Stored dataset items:
——————————

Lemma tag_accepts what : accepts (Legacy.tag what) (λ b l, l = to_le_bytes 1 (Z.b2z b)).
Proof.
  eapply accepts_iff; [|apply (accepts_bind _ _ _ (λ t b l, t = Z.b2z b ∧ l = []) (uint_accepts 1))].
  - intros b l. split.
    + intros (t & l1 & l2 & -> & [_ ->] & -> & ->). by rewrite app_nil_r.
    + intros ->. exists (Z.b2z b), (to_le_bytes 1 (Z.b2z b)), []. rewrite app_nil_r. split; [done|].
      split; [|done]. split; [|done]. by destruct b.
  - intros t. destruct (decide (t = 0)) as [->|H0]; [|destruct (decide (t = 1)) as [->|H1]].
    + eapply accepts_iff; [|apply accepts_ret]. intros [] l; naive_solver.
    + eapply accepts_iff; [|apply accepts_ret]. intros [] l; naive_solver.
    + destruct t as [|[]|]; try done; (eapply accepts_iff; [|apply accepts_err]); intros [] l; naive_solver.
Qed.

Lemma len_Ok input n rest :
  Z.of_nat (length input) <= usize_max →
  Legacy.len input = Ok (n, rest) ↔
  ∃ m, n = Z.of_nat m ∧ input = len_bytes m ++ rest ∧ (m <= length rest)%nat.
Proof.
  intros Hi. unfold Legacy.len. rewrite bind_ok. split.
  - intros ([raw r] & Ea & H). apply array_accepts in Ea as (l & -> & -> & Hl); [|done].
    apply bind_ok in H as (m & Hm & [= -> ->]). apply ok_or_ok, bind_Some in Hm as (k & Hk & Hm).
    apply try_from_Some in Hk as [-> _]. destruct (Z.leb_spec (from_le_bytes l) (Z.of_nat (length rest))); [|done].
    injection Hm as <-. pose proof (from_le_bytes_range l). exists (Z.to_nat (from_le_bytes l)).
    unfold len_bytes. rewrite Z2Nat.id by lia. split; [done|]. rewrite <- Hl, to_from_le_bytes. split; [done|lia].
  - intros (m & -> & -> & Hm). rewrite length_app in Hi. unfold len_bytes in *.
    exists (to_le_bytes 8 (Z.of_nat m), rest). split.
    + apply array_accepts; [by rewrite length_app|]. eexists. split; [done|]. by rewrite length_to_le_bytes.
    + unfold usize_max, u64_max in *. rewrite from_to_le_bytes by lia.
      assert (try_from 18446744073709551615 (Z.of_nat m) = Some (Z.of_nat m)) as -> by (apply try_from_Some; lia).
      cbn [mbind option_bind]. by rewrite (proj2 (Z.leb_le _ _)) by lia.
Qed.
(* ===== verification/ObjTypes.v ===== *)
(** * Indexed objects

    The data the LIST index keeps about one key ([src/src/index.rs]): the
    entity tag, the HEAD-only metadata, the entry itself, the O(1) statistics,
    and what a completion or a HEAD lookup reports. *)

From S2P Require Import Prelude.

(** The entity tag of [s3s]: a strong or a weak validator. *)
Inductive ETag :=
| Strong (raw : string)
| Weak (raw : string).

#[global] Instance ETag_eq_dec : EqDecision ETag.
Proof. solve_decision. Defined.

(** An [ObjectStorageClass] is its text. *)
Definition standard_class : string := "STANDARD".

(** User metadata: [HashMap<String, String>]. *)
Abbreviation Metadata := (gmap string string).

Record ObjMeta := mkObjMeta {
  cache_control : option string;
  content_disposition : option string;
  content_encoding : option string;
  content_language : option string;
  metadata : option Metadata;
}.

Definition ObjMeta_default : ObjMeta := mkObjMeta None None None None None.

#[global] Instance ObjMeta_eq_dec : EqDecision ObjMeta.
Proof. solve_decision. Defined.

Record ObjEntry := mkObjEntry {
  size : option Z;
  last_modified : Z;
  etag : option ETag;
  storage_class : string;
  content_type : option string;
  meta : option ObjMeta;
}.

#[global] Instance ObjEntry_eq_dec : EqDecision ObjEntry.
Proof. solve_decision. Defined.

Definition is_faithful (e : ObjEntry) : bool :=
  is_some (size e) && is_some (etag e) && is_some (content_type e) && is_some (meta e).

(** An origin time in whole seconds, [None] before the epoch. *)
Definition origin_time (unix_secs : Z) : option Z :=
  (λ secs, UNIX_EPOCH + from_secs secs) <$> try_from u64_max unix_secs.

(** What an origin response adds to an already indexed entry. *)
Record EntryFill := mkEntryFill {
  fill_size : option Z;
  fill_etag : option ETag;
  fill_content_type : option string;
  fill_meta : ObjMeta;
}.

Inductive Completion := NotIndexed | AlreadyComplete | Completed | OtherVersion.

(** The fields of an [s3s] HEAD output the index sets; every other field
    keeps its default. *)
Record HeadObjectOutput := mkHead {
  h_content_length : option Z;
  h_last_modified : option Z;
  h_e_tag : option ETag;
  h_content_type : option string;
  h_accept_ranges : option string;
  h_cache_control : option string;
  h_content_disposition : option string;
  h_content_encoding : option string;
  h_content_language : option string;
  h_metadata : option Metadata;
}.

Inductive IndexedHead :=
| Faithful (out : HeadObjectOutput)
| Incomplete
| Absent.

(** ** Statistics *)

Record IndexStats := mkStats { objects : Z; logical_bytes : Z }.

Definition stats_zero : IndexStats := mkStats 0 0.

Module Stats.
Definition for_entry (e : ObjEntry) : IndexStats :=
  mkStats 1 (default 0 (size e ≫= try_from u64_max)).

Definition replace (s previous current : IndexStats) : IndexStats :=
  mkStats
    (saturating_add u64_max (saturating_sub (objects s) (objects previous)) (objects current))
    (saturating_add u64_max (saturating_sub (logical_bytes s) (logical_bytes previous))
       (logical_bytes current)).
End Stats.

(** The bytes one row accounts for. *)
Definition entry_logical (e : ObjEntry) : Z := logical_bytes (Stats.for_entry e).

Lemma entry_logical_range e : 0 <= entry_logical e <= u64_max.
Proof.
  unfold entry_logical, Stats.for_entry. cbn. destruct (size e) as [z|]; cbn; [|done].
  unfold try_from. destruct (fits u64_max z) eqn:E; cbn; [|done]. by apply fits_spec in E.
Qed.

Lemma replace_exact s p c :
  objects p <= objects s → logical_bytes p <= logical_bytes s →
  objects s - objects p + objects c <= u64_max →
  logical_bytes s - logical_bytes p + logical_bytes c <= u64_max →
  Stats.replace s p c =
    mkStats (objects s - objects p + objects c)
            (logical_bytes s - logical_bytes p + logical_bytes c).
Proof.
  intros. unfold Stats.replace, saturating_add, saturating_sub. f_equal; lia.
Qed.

——————————

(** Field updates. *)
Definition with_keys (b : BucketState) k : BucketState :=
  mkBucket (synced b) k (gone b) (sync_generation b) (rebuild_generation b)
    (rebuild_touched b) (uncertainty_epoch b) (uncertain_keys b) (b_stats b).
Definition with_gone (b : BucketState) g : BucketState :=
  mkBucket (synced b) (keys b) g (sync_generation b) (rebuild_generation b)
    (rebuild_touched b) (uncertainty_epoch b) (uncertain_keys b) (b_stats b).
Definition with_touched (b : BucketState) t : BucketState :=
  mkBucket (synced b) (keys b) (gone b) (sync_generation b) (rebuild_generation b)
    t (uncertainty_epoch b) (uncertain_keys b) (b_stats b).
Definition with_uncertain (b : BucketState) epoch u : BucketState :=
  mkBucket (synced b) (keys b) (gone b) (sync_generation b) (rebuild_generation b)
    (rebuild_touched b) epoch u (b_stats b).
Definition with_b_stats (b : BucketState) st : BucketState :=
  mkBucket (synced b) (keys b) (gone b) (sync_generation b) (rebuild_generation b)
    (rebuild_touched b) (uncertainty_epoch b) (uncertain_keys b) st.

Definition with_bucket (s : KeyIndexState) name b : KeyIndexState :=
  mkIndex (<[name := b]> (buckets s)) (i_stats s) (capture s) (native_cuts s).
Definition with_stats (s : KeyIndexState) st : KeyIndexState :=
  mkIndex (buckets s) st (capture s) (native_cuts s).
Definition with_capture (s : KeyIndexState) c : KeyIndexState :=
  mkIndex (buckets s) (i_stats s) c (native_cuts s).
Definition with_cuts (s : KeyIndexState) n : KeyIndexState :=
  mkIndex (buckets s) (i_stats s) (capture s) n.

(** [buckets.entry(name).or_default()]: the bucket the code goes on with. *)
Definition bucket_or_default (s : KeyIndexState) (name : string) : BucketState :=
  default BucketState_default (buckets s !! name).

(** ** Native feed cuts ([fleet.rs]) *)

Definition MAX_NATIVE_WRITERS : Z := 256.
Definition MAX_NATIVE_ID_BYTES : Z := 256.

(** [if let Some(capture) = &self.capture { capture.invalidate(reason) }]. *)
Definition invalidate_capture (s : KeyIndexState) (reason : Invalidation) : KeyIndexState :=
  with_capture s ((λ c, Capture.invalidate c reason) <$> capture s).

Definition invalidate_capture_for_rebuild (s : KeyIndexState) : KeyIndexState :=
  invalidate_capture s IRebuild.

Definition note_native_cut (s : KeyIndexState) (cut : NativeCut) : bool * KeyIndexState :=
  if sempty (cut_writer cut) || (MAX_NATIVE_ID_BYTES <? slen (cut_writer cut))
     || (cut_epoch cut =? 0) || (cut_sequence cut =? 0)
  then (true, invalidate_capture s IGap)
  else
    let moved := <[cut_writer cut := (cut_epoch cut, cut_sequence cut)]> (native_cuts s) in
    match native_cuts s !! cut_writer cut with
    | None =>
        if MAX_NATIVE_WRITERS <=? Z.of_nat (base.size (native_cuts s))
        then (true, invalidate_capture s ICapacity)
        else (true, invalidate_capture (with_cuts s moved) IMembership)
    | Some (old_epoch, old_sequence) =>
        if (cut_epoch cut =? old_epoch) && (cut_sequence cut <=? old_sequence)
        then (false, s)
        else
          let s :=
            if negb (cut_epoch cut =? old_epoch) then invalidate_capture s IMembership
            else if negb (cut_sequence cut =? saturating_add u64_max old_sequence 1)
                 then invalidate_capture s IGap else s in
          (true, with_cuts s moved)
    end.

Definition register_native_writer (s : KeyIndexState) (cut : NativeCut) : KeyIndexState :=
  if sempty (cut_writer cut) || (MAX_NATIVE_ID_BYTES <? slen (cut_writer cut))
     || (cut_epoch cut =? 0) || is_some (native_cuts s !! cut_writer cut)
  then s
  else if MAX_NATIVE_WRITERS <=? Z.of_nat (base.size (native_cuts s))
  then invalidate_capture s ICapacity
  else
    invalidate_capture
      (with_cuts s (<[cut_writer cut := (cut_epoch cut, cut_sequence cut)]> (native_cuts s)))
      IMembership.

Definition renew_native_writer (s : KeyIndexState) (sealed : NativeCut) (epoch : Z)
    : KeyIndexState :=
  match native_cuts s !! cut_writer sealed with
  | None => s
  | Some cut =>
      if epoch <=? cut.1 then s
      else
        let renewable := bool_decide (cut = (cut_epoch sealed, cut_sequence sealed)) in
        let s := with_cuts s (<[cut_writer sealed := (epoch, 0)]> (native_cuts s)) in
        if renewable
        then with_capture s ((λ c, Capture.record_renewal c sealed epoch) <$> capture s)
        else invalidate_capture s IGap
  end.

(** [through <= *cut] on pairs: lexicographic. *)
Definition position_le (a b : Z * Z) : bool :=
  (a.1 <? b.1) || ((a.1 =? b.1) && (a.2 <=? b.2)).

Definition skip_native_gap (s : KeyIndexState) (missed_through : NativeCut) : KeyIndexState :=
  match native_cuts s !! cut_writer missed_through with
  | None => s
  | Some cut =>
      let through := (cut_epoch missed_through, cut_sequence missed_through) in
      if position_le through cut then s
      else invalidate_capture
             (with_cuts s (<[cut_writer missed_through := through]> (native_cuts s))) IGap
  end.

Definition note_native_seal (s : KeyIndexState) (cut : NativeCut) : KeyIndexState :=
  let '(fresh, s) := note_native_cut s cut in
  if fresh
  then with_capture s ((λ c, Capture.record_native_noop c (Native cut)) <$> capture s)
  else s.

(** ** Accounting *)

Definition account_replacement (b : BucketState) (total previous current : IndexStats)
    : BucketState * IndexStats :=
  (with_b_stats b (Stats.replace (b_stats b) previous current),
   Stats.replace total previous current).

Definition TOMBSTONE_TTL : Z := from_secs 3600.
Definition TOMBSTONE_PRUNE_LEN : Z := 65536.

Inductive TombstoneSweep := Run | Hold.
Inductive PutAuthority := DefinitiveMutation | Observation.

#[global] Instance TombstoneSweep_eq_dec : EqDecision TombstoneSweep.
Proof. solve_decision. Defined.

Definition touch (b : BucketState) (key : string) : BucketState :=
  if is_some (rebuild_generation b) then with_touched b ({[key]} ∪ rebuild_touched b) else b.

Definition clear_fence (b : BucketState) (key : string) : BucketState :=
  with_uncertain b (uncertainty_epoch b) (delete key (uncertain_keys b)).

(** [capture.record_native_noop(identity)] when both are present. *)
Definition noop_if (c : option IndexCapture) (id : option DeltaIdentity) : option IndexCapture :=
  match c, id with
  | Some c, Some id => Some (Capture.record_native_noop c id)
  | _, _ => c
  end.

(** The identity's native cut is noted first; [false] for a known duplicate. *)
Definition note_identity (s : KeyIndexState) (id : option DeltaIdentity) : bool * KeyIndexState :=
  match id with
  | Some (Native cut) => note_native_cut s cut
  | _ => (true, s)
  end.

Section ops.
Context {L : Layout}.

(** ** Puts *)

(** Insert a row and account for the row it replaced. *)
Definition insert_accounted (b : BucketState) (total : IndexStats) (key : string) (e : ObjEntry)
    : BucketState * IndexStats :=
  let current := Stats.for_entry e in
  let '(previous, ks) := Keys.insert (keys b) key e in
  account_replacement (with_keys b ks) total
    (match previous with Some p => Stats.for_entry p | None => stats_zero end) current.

——————————

Exercise prompt: Look back at the entries above. Retype the line with "Lemma tag_accepts what", the line with "- intros t.", and all lines in between.

Your response:
Lemma tag_accepts what : accepts (Legacy.tag what) (λ b l, l = to_le_bytes 1 (Z.b2z b)).
Proof.
  eapply accepts_iff; [|apply (accepts_bind _ _ _ (λ t b l, t = Z.b2z b ∧ l = []) (uint_accepts 1))].
  - intros b l. split.
    + intros (t & l1 & l2 & -> & [_ ->] & -> & ->). by rewrite app_nil_r.
    + intros ->. exists (Z.b2z b), (to_le_bytes 1 (Z.b2z b)), []. rewrite app_nil_r. split; [done|].
      split; [|done]. split; [|done]. by destruct b.
  - intros t. destruct (decide (t = 0)) as [->|H0]; [|destruct (decide (t = 1)) as [->|H1]].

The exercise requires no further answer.